We present the case of a young adult who had lethargy and significant weight loss for the three weeks before his death. The history of the present illness suggested a prodrome of several weeks, with progressive weakness indicating an advancing metabolic decompensation. To our knowledge, this is the first study performed on human brain tissue with type 1 diabetes (T1D) and likely diabetic ketoacidosis (DKA) before treatment. We studied neuroinflammatory markers in an insulin-deficient state without treatment compared with those found in a treated patient with T1D/DKA of similar age and race who died shortly after treatment.

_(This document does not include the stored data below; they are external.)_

Lemma waiting_read_is_all_or_nothing_witness :
  (2 ≤ 0 → get_data 2 sample sample_future = Some (OK, [], drain sample, sample_future)) ∧
  (0 < 2 → 2 ≤ len (total sample sample_future) → ∃ st' f',
     get_data 2 sample sample_future = Some (OK, [x61; x62], st', f') ∧
     total st' f' = [x63] ∧ wf st' ∧ consistent st' f') ∧
  (0 < 2 → len (total sample sample_future) < 2 → ends sample_future = true → ∃ st' f',
     get_data 2 sample sample_future = Some (ERR_UNAVAILABLE, [], st', f') ∧
     total st' f' = total sample sample_future ∧ available st' = len (total sample sample_future) ∧
     wf st' ∧ consistent st' f').
Proof.
  exact (waiting_read_is_all_or_nothing 2 sample sample_future (proj1 sample_ok) (proj2 sample_ok)).
Defined.

(** A frame is read whole however the network cut it up. If the bytes to
    come start with a header that announces the length of the payload behind it,
    reading the header and then that many bytes returns header and payload and
    leaves exactly what follows them, for every division of the bytes into
    chunks already buffered, queued or still to arrive. *)
Lemma frames_survive_chunking (size : bytes → Z) header payload rest st f :
  wf st → consistent st f →
  total st f = header ++ payload ++ rest →
  0 < len header → 0 < size header → size header = len payload →
  ∃ st1 f1 st2 f2,
    get_data (len header) st f = Some (OK, header, st1, f1) ∧
    get_data (size header) st1 f1 = Some (OK, payload, st2, f2) ∧
    total st2 f2 = rest ∧ wf st2 ∧ consistent st2 f2.
Proof.
  intros Hw Hc Ht Hh Hs Hp.
  assert (∀ r st f b tl, wf st → consistent st f → total st f = b ++ tl → r = len b → 0 < r →
    ∃ st' f', get_data r st f = Some (OK, b, st', f') ∧ total st' f' = tl ∧ wf st' ∧ consistent st' f')
    as Hread.
  { clear. intros r st f b tl Hw Hc Ht -> Hr.
    pose proof (get_data_spec (len b) st f Hw Hc Hr) as H.
    pose proof (len_nonneg tl). rewrite Ht, len_app in H.
    destruct (get_data (len b) st f) as [[[[e out] st'] f']|]; [|lia].
    destruct H as (? & ? & H & _). destruct H as (-> & -> & Htot); [lia|].
    assert (Z.to_nat (len b) = length b) as Hn by (unfold len; lia).
    rewrite Hn, drop_app_length in Htot. exists st', f'. by rewrite Hn, take_app_length. }
  destruct (Hread (len header) st f header (payload ++ rest)) as (st1 & f1 & H1 & Ht1 & ? & ?); auto.
  destruct (Hread (size header) st1 f1 payload rest) as (st2 & f2 & H2 & ? & ? & ?); auto.
  eauto 10.
Qed.

Lemma frames_survive_chunking_witness :
  ∃ st1 f1 st2 f2,
    get_data 1 sample sample_future = Some (OK, [x61], st1, f1) ∧
    get_data 1 st1 f1 = Some (OK, [x62], st2, f2) ∧
    total st2 f2 = [x63] ∧ wf st2 ∧ consistent st2 f2.
Proof.
  refine (frames_survive_chunking (λ _, 1) [x61] [x62] [x63] sample sample_future
    (proj1 sample_ok) (proj2 sample_ok) _ _ _ _); [reflexivity|by_decision..].
Defined.

(** Reading without waiting. The reported count is the number of bytes that
    have arrived, capped at [i32::MAX]; a partial read returns the first of them,
    as many as were asked for and are there, and keeps the rest, so nothing is
    lost, repeated or reordered between partial and waiting reads. *)
Lemma partial_read_takes_what_arrived r st f :
  wf st → consistent st f →
  let arrived := buffered_bytes st ++ queued_bytes (incoming_of st) in
  let '(e, out, st') := get_partial_data r st in
  (get_available_bytes st).1 = Z.min (len arrived) i32_max ∧
  e = OK ∧ out = take (Z.to_nat r) arrived ∧
  buffered_bytes st' = drop (Z.to_nat r) arrived ∧
  out ++ total st' f = total st f ∧ wf st' ∧ consistent st' f.
Proof.
  intros Hw Hc arrived. subst arrived.
  destruct (drain_total st f Hw Hc) as (Ht & Hw1 & Hc1 & Hi1).
  pose proof (drain_spec st Hw) as (Hb & Ha & _). rewrite <- Hb in Ha |- *.
  unfold get_available_bytes, get_partial_data. cbv zeta. cbn [fst]. rewrite Ha.
  set (b := buffered_bytes (drain st)) in *. pose proof (len_nonneg b).
  assert (Z.to_nat (Z.min (Z.max r 0) (len b)) = (Z.to_nat r `min` length b)%nat) as Hmin
    by (unfold len; lia).
  assert (take (Z.to_nat r `min` length b) b = take (Z.to_nat r) b ∧
          drop (Z.to_nat r `min` length b) b = drop (Z.to_nat r) b) as [Htk Hdr].
  { destruct (Nat.le_ge_cases (Z.to_nat r) (length b)); [by rewrite Nat.min_l|].
    by rewrite Nat.min_r, !take_ge, !drop_ge by lia. }
  case_decide as H0.
  - rewrite H0 in Hmin. rewrite <- Hmin in Htk, Hdr. cbn in Htk, Hdr.
    rewrite <- Htk, <- Hdr, Ht. by split_and!.
  - pose proof (take_bytes_spec (Z.min (Z.max r 0) (len b)) (drain st) Hw1) as Hk.
    destruct (take_bytes _ _) as [out st'].
    destruct Hk as (Ho & Hb' & Hw' & Hs & He); [lia|]. fold b in Ho, Hb'.
    rewrite Hmin, Htk in Ho. rewrite Hmin, Hdr in Hb'.
    split_and!; try done.
    + unfold total, incoming_of in *. rewrite Hb', Hs, Ho, app_assoc, take_drop.
      by rewrite <- Ht.
    + destruct Hc1. unfold incoming_of in *. split; unfold incoming_of; rewrite ?Hs, ?He; auto.
Qed.

Lemma partial_read_takes_what_arrived_witness :
  let '(e, out, st') := get_partial_data 5 sample in
  (get_available_bytes sample).1 = Z.min (len [x61]) i32_max ∧
  e = OK ∧ out = [x61] ∧ buffered_bytes st' = [] ∧
  out ++ total st' sample_future = total sample sample_future ∧
  wf st' ∧ consistent st' sample_future.
Proof.
  exact (partial_read_takes_what_arrived 5 sample sample_future (proj1 sample_ok) (proj2 sample_ok)).
Defined.

(** What a closed stream answers. Closing discards what was buffered; a
    waiting read then fails at once and a put reports the end of the file, as
    documented, but a partial read still answers [OK], with no bytes. The reason
    of an earlier end is kept, and an abort is refused. *)
Lemma closed_stream_answers r data st f :
  let c := close st in
  wf c ∧ (0 < r → get_data r c f = Some (ERR_UNAVAILABLE, [], c, f)) ∧
  get_partial_data r c = (OK, [], c) ∧
  (0 < r → put_data data r c = (ERR_FILE_EOF, c, 0)) ∧
  (get_available_bytes c).1 = 0 ∧ (is_open c).1 = false ∧
  (get_error c).1 = (match ended st with Some (Some reason) => reason | _ => "" end) ∧
  abort r c = (c, false) ∧ finish c = c.
Proof.
  intros c. unfold get_data, get_partial_data, put_data, get_available_bytes, is_open. cbn.
  split_and!; try done; try (by destruct (bool_decide _)).
  - intros Hr. rewrite decide_False by lia. cbn. unfold fill. rewrite Nat.add_comm. cbn [fill_fuel Nat.add].
    case_decide; cbn; by rewrite decide_True by lia.
  - by rewrite decide_True by lia.
  - intros Hr. by rewrite !decide_False by lia.
Qed.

The frontal cortex and hippocampus were stained for tight junction proteins, RAGE, NLRP3, and HMGB1. Other markers that can disrupt the blood-brain barrier, such as IL-17, IL-6, IL-1 beta, GFAP, and IL-10 were also tested. This case study reveals that neuroinflammatory markers are expressed in the DKA brain at a lower level before treatment than those found to be expressed in the brain after treatment. These findings suggest that in DKA, dehydration minimizes inflammation which could be exacerbated with fluids promoting neuroinflammation and cognitive deficits. These findings require further studies and could identify therapeutic targets to reduce the progression of neuroinflammation and brain edema.